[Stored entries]
◇ ◇ ◇

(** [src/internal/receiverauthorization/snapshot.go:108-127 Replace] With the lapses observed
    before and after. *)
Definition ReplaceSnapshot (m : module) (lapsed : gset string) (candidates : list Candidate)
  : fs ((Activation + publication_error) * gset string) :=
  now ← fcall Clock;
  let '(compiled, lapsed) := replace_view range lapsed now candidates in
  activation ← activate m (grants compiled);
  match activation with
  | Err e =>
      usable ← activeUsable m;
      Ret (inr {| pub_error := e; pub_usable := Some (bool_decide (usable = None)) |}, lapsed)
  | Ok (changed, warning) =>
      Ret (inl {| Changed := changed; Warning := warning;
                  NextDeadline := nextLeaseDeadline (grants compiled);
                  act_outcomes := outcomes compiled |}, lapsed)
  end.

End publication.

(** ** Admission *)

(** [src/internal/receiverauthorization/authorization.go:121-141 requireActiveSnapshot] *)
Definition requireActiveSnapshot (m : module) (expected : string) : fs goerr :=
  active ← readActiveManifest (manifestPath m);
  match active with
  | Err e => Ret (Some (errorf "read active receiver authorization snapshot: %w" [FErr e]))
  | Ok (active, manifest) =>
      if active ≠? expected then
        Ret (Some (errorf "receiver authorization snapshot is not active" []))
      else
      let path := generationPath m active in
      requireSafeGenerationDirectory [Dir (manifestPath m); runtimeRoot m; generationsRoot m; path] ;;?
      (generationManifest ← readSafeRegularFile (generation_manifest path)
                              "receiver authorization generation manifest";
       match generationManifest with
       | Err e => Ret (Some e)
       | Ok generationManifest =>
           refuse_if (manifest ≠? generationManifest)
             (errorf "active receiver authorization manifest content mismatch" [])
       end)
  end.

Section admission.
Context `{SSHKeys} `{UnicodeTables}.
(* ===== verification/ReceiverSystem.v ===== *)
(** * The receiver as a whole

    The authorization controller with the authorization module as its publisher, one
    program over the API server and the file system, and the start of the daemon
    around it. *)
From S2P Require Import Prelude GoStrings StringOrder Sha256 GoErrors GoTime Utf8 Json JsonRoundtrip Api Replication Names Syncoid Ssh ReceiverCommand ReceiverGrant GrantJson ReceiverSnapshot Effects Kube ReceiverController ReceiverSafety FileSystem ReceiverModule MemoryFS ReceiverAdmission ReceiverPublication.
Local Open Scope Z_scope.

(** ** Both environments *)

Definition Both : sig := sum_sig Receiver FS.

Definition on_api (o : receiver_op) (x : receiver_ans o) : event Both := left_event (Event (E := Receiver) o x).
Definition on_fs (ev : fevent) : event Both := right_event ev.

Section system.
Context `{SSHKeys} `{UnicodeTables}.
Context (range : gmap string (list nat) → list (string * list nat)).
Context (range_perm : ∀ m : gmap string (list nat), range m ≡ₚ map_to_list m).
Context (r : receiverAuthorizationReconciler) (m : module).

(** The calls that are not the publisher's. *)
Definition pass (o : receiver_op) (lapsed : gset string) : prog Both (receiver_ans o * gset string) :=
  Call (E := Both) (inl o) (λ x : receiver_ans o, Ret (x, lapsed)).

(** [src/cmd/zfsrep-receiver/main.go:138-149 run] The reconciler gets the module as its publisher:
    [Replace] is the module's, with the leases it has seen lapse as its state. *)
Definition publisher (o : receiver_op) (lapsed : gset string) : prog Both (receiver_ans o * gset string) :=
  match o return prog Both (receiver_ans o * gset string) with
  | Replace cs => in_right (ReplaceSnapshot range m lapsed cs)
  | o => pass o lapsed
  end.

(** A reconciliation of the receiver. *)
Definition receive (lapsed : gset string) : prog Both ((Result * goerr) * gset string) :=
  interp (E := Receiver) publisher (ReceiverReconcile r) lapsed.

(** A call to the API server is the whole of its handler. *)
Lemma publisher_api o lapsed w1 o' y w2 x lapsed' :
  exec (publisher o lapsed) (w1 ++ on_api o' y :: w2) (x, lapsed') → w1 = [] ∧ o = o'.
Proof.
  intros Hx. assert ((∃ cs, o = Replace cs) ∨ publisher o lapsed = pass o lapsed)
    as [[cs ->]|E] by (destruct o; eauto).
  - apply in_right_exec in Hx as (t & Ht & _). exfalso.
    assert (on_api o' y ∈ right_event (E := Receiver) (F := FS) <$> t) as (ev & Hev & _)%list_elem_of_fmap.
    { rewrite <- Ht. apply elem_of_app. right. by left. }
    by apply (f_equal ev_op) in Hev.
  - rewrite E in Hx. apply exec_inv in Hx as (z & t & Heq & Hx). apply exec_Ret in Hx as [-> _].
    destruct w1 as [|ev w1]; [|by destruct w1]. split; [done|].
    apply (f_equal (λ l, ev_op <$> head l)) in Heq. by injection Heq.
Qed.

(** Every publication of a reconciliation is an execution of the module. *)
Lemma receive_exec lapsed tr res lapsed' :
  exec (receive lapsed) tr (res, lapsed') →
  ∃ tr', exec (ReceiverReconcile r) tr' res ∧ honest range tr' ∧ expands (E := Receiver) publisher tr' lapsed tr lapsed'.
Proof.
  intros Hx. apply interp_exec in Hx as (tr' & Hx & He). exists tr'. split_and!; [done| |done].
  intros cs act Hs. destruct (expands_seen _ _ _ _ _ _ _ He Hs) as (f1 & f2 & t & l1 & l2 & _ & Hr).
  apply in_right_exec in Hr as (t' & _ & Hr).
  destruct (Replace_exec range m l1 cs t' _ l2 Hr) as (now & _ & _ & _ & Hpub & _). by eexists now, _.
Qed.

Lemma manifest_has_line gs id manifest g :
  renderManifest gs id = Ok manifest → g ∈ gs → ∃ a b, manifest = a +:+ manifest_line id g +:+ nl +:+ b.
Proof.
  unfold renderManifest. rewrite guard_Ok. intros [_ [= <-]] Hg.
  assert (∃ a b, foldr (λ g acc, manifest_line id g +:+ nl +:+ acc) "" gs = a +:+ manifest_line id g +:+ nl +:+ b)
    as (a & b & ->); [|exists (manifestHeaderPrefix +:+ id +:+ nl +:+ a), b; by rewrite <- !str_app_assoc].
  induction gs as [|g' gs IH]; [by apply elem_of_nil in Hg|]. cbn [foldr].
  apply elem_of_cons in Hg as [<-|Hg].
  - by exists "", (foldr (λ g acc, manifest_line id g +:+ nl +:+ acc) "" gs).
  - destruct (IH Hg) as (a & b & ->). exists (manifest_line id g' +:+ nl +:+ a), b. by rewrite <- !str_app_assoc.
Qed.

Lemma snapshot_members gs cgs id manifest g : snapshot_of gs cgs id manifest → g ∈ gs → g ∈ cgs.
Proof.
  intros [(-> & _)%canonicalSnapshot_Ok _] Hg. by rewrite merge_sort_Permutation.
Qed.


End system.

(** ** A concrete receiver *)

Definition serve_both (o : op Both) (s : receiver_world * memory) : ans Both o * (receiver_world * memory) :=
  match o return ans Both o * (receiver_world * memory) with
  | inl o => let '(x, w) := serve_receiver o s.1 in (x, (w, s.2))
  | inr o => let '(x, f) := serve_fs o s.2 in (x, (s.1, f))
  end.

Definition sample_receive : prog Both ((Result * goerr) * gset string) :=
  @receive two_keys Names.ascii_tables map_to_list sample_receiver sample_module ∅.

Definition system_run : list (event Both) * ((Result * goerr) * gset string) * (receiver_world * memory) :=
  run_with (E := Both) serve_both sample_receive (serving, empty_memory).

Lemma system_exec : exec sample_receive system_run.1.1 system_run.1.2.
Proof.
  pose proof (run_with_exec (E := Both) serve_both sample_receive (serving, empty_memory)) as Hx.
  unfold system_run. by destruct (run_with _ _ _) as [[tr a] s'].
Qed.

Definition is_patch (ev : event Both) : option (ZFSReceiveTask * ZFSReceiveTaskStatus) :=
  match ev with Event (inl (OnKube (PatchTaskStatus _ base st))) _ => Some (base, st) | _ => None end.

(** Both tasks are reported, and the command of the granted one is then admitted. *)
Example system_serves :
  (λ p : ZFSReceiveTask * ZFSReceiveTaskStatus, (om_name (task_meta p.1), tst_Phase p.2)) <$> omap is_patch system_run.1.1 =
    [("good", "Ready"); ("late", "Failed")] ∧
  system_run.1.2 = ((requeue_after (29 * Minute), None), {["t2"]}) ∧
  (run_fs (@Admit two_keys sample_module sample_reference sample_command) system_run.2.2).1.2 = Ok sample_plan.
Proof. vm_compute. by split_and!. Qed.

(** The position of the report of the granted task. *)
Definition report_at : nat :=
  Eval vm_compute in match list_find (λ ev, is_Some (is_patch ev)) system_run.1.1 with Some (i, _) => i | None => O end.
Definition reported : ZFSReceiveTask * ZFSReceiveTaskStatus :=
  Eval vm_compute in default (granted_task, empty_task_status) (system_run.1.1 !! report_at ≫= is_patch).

◇ ◇ ◇

■ What needs to be done ■
Within the entries above, find each line where "whole" appears; copy every one.

■ Answer box ■
(** * The receiver as a whole
(** A call to the API server is the whole of its handler. *)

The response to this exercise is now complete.